# Mi dispiace ASSAI!



## Mari' (5 Novembre 2008)

ANSA
2008-11-05 18:57                                                                                                     E' MORTO LO SCRITTORE MICHAEL CRICHTON                                                                                                      WASHINGTON - E' morto a Los Angeles lo scrittore americano Michael Crichton, autore, tra l'altro di 'Jurassic Park'. Aveva 66 anni.

http://it.wikipedia.org/wiki/Michael_Crichton


----------



## Verena67 (5 Novembre 2008)

OH CAVOLI!!

Ma come!!
Così giovane?!?!??!


Io ho tutti i suoi libri...gli ultimi non erano un granché, ma Jurassic Park fu un capolavoro, nel suo genere!!!

SONO DISPIACIUTISSIMA!


----------



## Lettrice (5 Novembre 2008)

Peccato suoi ne ho letti parecchi... Timeline e' il mio preferito


----------



## Old Holly (5 Novembre 2008)

Lettrice ha detto:


> Peccato suoi ne ho letti parecchi... Timeline e' il mio preferito



Bellissimo!!!!    

	
	
		
		
	


	






Dispiace anche a me...


----------



## Old Asudem (5 Novembre 2008)

capperi porello.
Giovanissimo.

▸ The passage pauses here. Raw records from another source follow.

(** * Investment advisory system: risk scoring and fund selection

    A shallow embedding of [modules/fund_filtering.py],
    [modules/risk_assessment.py], [modules/risk_assessment_complex.py] and
    [config/settings.py], followed by the properties proved about them.

    Numbers.  Python floats are idealised: the fund-filtering code only adds,
    multiplies, divides and compares, so it is embedded over the rationals
    [Q] and runs inside Rocq; the risk-scoring code calls [math.log1p], so it
    is embedded over the reals [R].  Rounding error, infinities and NaN are
    outside both models. *)

From Stdlib Require Import QArith Qminmax Qround ZArith String List Bool Lia.
From Stdlib Require Import Reals Lra.
From Stdlib Require Lqa.
From Stdlib Require Import Sorted Qreals Qpower Qfield.
Import ListNotations.

(** ** modules/fund_filtering.py *)

Module FundFiltering.

Local Open Scope Q_scope.
Local Open Scope string_scope.

(** A row of the fund universe DataFrame. *)
Record Fund := mkFund {
  fund_name : string;
  category : string;
  return_3yr : Q;       (* column '3yr_return' *)
  expense_ratio : Q;
  sharpe_ratio : Q;
  alpha : Q;
  age_years : Z
}.

Definition FundUniverse := list Fund.

Definition Qltb (x y : Q) : bool := negb (Qle_bool y x).

(** [thresholds.get(category, 2.0)] *)
Definition get_expense_threshold (cat : string) : Q :=
  if String.eqb cat "large_cap" then 2
  else if String.eqb cat "mid_cap" then 225 # 100
  else if String.eqb cat "small_cap" then 25 # 10
  else if String.eqb cat "debt" then 15 # 10
  else if String.eqb cat "hybrid" then 2
  else 2.

(** Ascending sort of a column, as [Series.quantile] does before
    interpolating. *)
Fixpoint insert_asc (x : Q) (l : list Q) : list Q :=
  match l with
  | [] => [x]
  | y :: l' => if Qle_bool x y then x :: l else y :: insert_asc x l'
  end.

Definition sort_asc (l : list Q) : list Q := fold_right insert_asc [] l.
(** X19: what drawing costs on the SD card.  For a file that passes
    the header check and holds the whole image (and, for rows stored
    top-down, loadWidth a multiple of 200 or a row size other than
    600 * ceil(loadWidth / 200)), each scanline loads the transfer
    buffer ceil(loadWidth / 200) times, so a call makes
    loadHeight * ceil(loadWidth / 200) reads of the buffer; and for
    rows stored bottom-up with the image data starting after byte 34
    every scanline seeks: loadHeight seeks in all. *)
Theorem X19_drawBMP_reads_and_seeks
    (SD : string -> option (list byte)) (filename : string)
    (t : Adafruit_SPITFT) (x y : Z) (data : list byte) :
  SD filename = Some data ->
  accepted data = true ->
  offscreen (Some t) x y = false ->
  - 2 ^ 15 <= x < 2 ^ 15 -> - 2 ^ 15 <= y < 2 ^ 15 ->
  0 <= tft_width t < 2 ^ 15 -> 0 <= tft_height t < 2 ^ 15 ->
  0 < s32 (le32_at data 18) < 2 ^ 29 ->
  0 < Z.abs (s32 (le32_at data 22)) < 2 ^ 30 ->
  le32_at data 10
  + Z.abs (s32 (le32_at data 22)) * rowSize_of (s32 (le32_at data 18))
  <= Z.of_nat (length data) ->
  Z.of_nat (length data) < 2 ^ 32 ->
  let w := s32 (le32_at data 18) in
  let h := Z.abs (s32 (le32_at data 22)) in
  let flip := 0 <=? s32 (le32_at data 22) in
  let lw := Z.min (w + Z.min x 0) (tft_width t - Z.max x 0) in
  let lh := Z.min (h + Z.min y 0) (tft_height t - Z.max y 0) in
  0 < lw -> 0 < lh ->
  flip = true \/ lw mod DRAWPIXELS = 0
  \/ rowSize_of w <> sizeof_sdbuf * ((lw + DRAWPIXELS - 1) / DRAWPIXELS) ->
  Z.of_nat (reads (trace (drawBMP stack SD filename t x y)))
  = lh * ((lw + DRAWPIXELS - 1) / DRAWPIXELS)
  /\ (flip = true -> 34 < le32_at data 10 ->
      Z.of_nat (seeks (trace (drawBMP stack SD filename t x y))) = lh).
Proof.
  intros HSD Hacc Hoff Hx Hy Htw Hth Hw Hh Hfile Hlen w h flip lw lh Hlw Hlh
         Hre.
  assert (P29 : 2 ^ 29 = 536870912) by reflexivity.
  assert (P30 : 2 ^ 30 = 1073741824) by reflexivity.
  assert (P31 : 2 ^ 31 = 2147483648) by reflexivity.
  assert (Hn : normalize_height (s32 (le32_at data 22)) = (h, flip))
    by (apply normalize_height_abs; lia).
  assert (Hc : crop t x y w h = (Z.max x 0, Z.max y 0, lw, lh))
    by (apply crop_formula; unfold w, h; lia).
  rewrite (drawBMP_accepted SD filename t x y data HSD Hacc Hoff _ _ _ _ _ _
             Hn Hc).
  cbn [trace].
  rewrite (proj2 (Z.gtb_lt lw 0)), (proj2 (Z.gtb_lt lh 0)) by lia.
  cbn [andb]. fold w.
  rewrite reads_rev, seeks_rev, reads_step, seeks_step.
  cbn [is_read is_seek Nat.add].
  pose proof (rowSize_of_bounds w ltac:(unfold w; lia)) as Hrs.
  pose proof (le32_at_range data 10) as Hoffs.
  set (st0 := start_region true (Z.max x 0) (Z.max y 0) lw lh
                (set_dest (tftbuf stack) (after_header stack data))).
  assert (Hfr : file_position st0
                <> bmpPos_of flip (le32_at data 10) h (rowSize_of w) 0
                \/ srcidx st0 = sizeof_sdbuf) by (right; reflexivity).
  assert (Hwf : 3 * lw <= rowSize_of w) by lia.
  assert (Hlh' : 0 + Z.of_nat (Z.to_nat lh) <= h) by lia.
  remember ((lw + DRAWPIXELS - 1) / DRAWPIXELS) as c eqn:Ec.
  assert (Hre0 : flip = true \/ lw mod DRAWPIXELS = 0
                 \/ rowSize_of w
                    <> sizeof_sdbuf * ((lw + DRAWPIXELS - 1) / DRAWPIXELS))
    by (rewrite <- Ec; exact Hre).
  split.
  - assert (R : Z.of_nat
                  (reads (log (scanlines true data flip (le32_at data 10) h
                                 (rowSize_of w) lw (Z.to_nat lh) 0 st0)))
                = (0 + Z.of_nat (Z.to_nat lh)) * c).
    { apply (scanlines_fresh_ind true data flip (le32_at data 10) h
               (rowSize_of w) lw Hlw Hwf ltac:(lia) Hfile Hlen Hre0
               (fun row st => Z.of_nat (reads (log st)) = row * c)).
      - intros row st Hr Hf HP.
        destruct (io_scanline true data flip (le32_at data 10) h
                    (rowSize_of w) lw row st Hlw Hf) as [R _].
        rewrite R, HP, <- Ec. ring.
      - lia.
      - exact Hlh'.
      - exact Hfr.
      - unfold st0. now rewrite reads_after_header. }
    rewrite R, Z2Nat.id by lia. ring.
  - intros Hflip Ho.
    assert (Hpos : forall row,
               0 <= row < h ->
               bmpPos_of flip (le32_at data 10) h (rowSize_of w) row
               = le32_at data 10 + (h - 1 - row) * rowSize_of w).
    { intros row Hr.
      destruct (bmpPos_whole data flip (le32_at data 10) h (rowSize_of w) lw
                  Hlw Hwf ltac:(lia) Hfile Hlen Hre0 row Hr) as [E _].
      rewrite E, Hflip. reflexivity. }
    pose proof (scanlines_fresh_ind true data flip (le32_at data 10) h
                  (rowSize_of w) lw Hlw Hwf ltac:(lia) Hfile Hlen Hre0
                  (fun row st =>
                     Z.of_nat (seeks (log st)) = row
                     /\ (row < h ->
                         file_position st
                         <> bmpPos_of flip (le32_at data 10) h (rowSize_of w)
                                      row))) as Hind.
    cbn beta in Hind.
    destruct (Hind ltac:(
                intros row st Hr Hf [HP Hne];
                destruct (io_scanline true data flip (le32_at data 10) h
                            (rowSize_of w) lw row st Hlw Hf) as [_ S];
                rewrite (S (Hne ltac:(lia)));
                split; [lia|];
                intros Hr1;
                apply (next_row_seeks true data flip (le32_at data 10) h
                         (rowSize_of w) lw Hlw Hwf ltac:(lia) Hfile Hlen
                         Hre0 row st Hflip ltac:(lia) Hr1 Hf))
              (Z.to_nat lh) 0 st0 ltac:(lia) Hlh' Hfr) as [S _].
    + split.
      * unfold st0.
        destruct (counts_after_header true data (tftbuf stack) (Z.max x 0)
                    (Z.max y 0) lw lh) as [_ S0].
        rewrite S0. reflexivity.
      * intros _. rewrite (Hpos 0) by lia.
        unfold st0, start_region, file_position.
        cbn [fpos emit set_dest after_header cursor].
        rewrite (header_reads_accepted data Hacc).
        assert (Hrows : 0 <= (h - 1) * rowSize_of w)
          by (apply Z.mul_nonneg_nonneg; lia).
        lia.
    + rewrite S. lia.
Qed.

Di che è morto??
solito cancro di merda??


----------



## Mari' (5 Novembre 2008)

Asudem ha detto:


> capperi porello.
> Giovanissimo. Di che è morto??
> solito cancro di merda??


*SI, porcoca-zzo maledetto di merda  

	
	
		
		
	


	



*

Michael Crichton, 66 anni, scrittore e autore di film e serie televisive di successo come Jurassic Park, The Lost  World e E.R. Medici in prima linea, e' morto a Los Angeles, a 66 anni dopo una battaglia contro il cancro. 

Nonostante la malattia, non rivelata al pubblico, la famiglia del romanziere e sceneggiatore ha definito la morte ''improvvisa e inaspettata'' ed ha diramato un comunicato: ''Mentre il pubblico lo conosceva come un grande autore che ha posto nuovi confini alle nozioni preconcette del mondo intorno a noi, la moglie Sherry, la figlia Taylor, i parenti e gli amici lo hanno apprezzato come marito e padre amorevole e amico generoso, capace di essere fonte di ispirazione e di saper insegnare a vedere le meraviglie del mondo attraverso occhi sempre nuovi. Lo ha fatto con il suo grande senso dell'umorismo. Chi ha avuto il privilegio di conoscerlo personalmente non lo dimentichera'''. 

Che la morte sia giunta inaspettata, nonostante la malattia che lo aveva colpito, e' confermato dal fatto che Crichton stava lavorando al quarto film della serie Jurassic Park ed avesse in programma anche la realizzazione della sceneggiatura del film Westword. 

Nessun dettaglio e' stato diramato sulle circostanze del decesso, i funerali si terranno in forma strettamente privata, ma la data non e' stata ancora fissata.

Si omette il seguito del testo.